Starting at the line that contains "Lemma slice_from_app (s1" and ending at the line that contains "- repeat constructor.", the lines below are to be given again exactly, with nothing added.
____________________
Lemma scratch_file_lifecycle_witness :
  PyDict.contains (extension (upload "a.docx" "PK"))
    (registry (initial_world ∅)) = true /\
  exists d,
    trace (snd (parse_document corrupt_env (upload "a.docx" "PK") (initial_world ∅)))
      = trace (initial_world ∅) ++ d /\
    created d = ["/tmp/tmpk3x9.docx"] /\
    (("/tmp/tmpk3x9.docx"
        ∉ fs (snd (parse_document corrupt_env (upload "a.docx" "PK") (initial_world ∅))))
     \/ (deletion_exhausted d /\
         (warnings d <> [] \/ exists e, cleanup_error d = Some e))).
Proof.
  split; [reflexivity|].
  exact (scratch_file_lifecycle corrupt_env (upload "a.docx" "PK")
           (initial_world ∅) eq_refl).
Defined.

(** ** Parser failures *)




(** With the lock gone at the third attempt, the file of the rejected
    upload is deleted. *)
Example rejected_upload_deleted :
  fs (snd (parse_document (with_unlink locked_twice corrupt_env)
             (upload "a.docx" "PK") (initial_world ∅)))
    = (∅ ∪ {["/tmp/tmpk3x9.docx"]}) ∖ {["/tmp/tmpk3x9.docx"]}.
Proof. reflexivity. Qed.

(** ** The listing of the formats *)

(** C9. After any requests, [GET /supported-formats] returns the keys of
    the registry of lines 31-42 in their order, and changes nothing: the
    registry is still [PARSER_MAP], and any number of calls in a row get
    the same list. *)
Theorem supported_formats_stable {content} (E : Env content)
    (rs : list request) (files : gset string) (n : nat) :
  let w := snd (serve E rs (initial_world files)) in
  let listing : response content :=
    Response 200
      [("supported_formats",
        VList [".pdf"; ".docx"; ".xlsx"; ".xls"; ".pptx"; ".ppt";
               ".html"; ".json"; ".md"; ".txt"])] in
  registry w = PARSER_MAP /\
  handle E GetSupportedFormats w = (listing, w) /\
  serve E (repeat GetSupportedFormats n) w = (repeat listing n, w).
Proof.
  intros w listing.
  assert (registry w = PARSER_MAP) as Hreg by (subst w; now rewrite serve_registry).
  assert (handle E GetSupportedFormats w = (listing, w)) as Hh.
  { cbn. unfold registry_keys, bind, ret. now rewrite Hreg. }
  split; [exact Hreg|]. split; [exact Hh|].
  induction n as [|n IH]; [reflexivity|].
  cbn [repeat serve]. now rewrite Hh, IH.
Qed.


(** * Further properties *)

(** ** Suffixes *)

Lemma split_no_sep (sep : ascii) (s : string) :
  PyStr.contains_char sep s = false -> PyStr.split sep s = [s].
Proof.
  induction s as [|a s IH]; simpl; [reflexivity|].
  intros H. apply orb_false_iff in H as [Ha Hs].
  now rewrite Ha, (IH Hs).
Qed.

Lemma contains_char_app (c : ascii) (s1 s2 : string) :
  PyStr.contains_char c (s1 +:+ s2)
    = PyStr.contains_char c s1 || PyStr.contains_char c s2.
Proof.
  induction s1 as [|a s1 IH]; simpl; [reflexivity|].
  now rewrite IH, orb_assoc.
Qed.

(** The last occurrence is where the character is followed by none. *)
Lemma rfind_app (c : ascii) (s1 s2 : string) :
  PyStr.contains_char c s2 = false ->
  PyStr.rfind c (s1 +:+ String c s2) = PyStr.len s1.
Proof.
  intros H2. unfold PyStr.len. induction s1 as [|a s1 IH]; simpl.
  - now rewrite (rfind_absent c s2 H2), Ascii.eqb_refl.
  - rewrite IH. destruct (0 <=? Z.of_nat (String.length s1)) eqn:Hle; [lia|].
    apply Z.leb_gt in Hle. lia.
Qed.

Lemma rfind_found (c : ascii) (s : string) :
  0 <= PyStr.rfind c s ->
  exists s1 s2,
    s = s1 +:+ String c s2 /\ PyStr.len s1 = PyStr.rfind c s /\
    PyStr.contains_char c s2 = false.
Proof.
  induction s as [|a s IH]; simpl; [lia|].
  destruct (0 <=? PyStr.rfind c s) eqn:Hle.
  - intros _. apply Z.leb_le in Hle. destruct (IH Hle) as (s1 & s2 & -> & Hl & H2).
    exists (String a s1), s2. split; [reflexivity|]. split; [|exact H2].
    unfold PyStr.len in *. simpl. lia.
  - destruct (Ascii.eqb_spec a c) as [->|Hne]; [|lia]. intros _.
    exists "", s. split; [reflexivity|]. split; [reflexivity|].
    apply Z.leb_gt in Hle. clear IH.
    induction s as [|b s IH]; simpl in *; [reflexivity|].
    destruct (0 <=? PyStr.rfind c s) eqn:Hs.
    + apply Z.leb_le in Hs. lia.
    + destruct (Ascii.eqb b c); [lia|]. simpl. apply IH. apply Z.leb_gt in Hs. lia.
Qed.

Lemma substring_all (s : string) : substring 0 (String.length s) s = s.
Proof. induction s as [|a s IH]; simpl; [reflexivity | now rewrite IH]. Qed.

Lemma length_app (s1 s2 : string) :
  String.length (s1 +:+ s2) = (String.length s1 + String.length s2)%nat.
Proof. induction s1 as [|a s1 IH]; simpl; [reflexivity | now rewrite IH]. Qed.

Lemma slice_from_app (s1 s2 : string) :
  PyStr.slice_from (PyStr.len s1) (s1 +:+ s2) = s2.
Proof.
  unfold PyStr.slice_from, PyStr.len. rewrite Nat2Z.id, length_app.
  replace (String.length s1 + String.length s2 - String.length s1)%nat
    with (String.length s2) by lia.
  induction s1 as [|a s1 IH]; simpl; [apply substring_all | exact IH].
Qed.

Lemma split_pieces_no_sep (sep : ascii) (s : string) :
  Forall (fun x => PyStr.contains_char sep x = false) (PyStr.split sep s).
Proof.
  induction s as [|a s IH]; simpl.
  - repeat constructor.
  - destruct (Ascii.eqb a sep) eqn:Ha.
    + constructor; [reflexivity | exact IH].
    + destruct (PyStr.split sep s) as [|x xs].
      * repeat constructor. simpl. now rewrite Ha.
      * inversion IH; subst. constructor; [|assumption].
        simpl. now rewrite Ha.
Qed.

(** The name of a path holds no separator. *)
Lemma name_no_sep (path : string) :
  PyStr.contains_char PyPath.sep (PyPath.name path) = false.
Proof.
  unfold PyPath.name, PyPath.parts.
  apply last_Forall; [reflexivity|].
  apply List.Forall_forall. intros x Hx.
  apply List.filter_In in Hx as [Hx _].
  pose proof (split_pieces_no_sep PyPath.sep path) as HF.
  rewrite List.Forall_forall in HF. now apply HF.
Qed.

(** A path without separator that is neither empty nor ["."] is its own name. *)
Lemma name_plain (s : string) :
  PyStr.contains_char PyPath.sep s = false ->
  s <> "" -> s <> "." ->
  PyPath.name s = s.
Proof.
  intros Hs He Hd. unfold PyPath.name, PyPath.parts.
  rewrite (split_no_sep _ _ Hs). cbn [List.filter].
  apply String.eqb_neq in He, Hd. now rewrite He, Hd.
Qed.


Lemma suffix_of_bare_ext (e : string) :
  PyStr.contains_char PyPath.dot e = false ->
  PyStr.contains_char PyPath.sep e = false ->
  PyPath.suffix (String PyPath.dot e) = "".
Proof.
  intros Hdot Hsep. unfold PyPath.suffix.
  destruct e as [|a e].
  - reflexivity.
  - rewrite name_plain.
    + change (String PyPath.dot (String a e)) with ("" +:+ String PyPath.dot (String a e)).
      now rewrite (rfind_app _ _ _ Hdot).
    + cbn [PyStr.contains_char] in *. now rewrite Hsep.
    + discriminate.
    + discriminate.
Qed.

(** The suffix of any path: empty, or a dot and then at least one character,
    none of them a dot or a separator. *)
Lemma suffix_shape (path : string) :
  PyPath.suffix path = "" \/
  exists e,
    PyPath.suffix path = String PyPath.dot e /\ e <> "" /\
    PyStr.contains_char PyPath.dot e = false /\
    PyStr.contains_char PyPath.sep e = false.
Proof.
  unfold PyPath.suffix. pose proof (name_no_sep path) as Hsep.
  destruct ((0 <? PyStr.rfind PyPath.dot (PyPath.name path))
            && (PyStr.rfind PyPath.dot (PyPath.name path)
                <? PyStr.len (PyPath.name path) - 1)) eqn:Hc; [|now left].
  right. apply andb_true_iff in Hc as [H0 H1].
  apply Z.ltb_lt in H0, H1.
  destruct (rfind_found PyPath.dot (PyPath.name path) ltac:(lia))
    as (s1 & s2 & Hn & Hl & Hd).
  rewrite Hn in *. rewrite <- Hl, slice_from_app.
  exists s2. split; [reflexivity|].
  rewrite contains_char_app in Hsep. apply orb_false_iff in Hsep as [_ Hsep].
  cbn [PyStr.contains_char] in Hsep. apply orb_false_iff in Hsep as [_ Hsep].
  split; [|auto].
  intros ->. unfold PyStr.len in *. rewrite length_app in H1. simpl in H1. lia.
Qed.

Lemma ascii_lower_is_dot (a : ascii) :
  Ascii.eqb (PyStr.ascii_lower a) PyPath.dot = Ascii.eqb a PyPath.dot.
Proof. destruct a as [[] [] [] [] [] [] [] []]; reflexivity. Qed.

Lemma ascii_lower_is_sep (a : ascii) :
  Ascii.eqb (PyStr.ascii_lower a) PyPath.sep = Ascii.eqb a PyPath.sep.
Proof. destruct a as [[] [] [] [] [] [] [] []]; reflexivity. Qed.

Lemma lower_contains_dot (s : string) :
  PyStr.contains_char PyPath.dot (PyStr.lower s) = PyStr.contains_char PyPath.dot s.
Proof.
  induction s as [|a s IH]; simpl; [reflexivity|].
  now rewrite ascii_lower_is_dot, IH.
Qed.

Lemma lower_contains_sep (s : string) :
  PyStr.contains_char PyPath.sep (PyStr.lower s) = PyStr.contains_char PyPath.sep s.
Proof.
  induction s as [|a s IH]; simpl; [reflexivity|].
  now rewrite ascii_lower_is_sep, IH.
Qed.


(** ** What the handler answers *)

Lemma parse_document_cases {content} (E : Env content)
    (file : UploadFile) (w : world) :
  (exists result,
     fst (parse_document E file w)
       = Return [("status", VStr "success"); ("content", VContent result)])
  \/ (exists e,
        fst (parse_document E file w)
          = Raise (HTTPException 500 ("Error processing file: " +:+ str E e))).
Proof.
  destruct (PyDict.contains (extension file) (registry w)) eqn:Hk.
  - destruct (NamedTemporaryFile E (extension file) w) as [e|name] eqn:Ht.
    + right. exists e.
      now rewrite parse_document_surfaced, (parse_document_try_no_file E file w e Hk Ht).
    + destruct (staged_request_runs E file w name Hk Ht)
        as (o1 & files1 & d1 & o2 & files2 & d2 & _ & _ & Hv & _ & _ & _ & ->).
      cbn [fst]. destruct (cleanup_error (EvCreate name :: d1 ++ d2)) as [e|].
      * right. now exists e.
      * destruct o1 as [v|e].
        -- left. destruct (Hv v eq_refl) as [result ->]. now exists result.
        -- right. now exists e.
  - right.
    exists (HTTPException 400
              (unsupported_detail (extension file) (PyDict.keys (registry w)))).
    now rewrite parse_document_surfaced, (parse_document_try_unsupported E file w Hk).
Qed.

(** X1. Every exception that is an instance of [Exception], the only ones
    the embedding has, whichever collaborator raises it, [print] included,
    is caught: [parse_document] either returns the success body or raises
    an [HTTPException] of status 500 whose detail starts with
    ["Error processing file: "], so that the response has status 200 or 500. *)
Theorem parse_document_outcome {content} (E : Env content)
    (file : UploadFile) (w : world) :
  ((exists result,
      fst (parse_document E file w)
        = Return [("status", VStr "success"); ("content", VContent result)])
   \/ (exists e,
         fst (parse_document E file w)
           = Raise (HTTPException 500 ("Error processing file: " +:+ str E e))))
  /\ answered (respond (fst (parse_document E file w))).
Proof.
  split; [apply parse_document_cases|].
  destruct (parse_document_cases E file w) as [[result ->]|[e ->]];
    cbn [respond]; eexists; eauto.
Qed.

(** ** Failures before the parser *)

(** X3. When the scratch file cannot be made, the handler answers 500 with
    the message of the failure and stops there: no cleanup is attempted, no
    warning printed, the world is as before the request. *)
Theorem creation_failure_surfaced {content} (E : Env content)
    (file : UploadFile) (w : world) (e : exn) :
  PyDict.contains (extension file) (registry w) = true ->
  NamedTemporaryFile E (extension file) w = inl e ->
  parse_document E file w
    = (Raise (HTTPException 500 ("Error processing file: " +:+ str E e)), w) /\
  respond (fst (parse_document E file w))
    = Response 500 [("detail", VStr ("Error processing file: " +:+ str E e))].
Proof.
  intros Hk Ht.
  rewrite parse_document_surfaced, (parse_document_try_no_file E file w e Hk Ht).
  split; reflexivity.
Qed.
____________________
Answer to the exercise:
Lemma slice_from_app (s1 s2 : string) :
  PyStr.slice_from (PyStr.len s1) (s1 +:+ s2) = s2.
Proof.
  unfold PyStr.slice_from, PyStr.len. rewrite Nat2Z.id, length_app.
  replace (String.length s1 + String.length s2 - String.length s1)%nat
    with (String.length s2) by lia.
  induction s1 as [|a s1 IH]; simpl; [apply substring_all | exact IH].
Qed.

Lemma split_pieces_no_sep (sep : ascii) (s : string) :
  Forall (fun x => PyStr.contains_char sep x = false) (PyStr.split sep s).
Proof.
  induction s as [|a s IH]; simpl.
  - repeat constructor.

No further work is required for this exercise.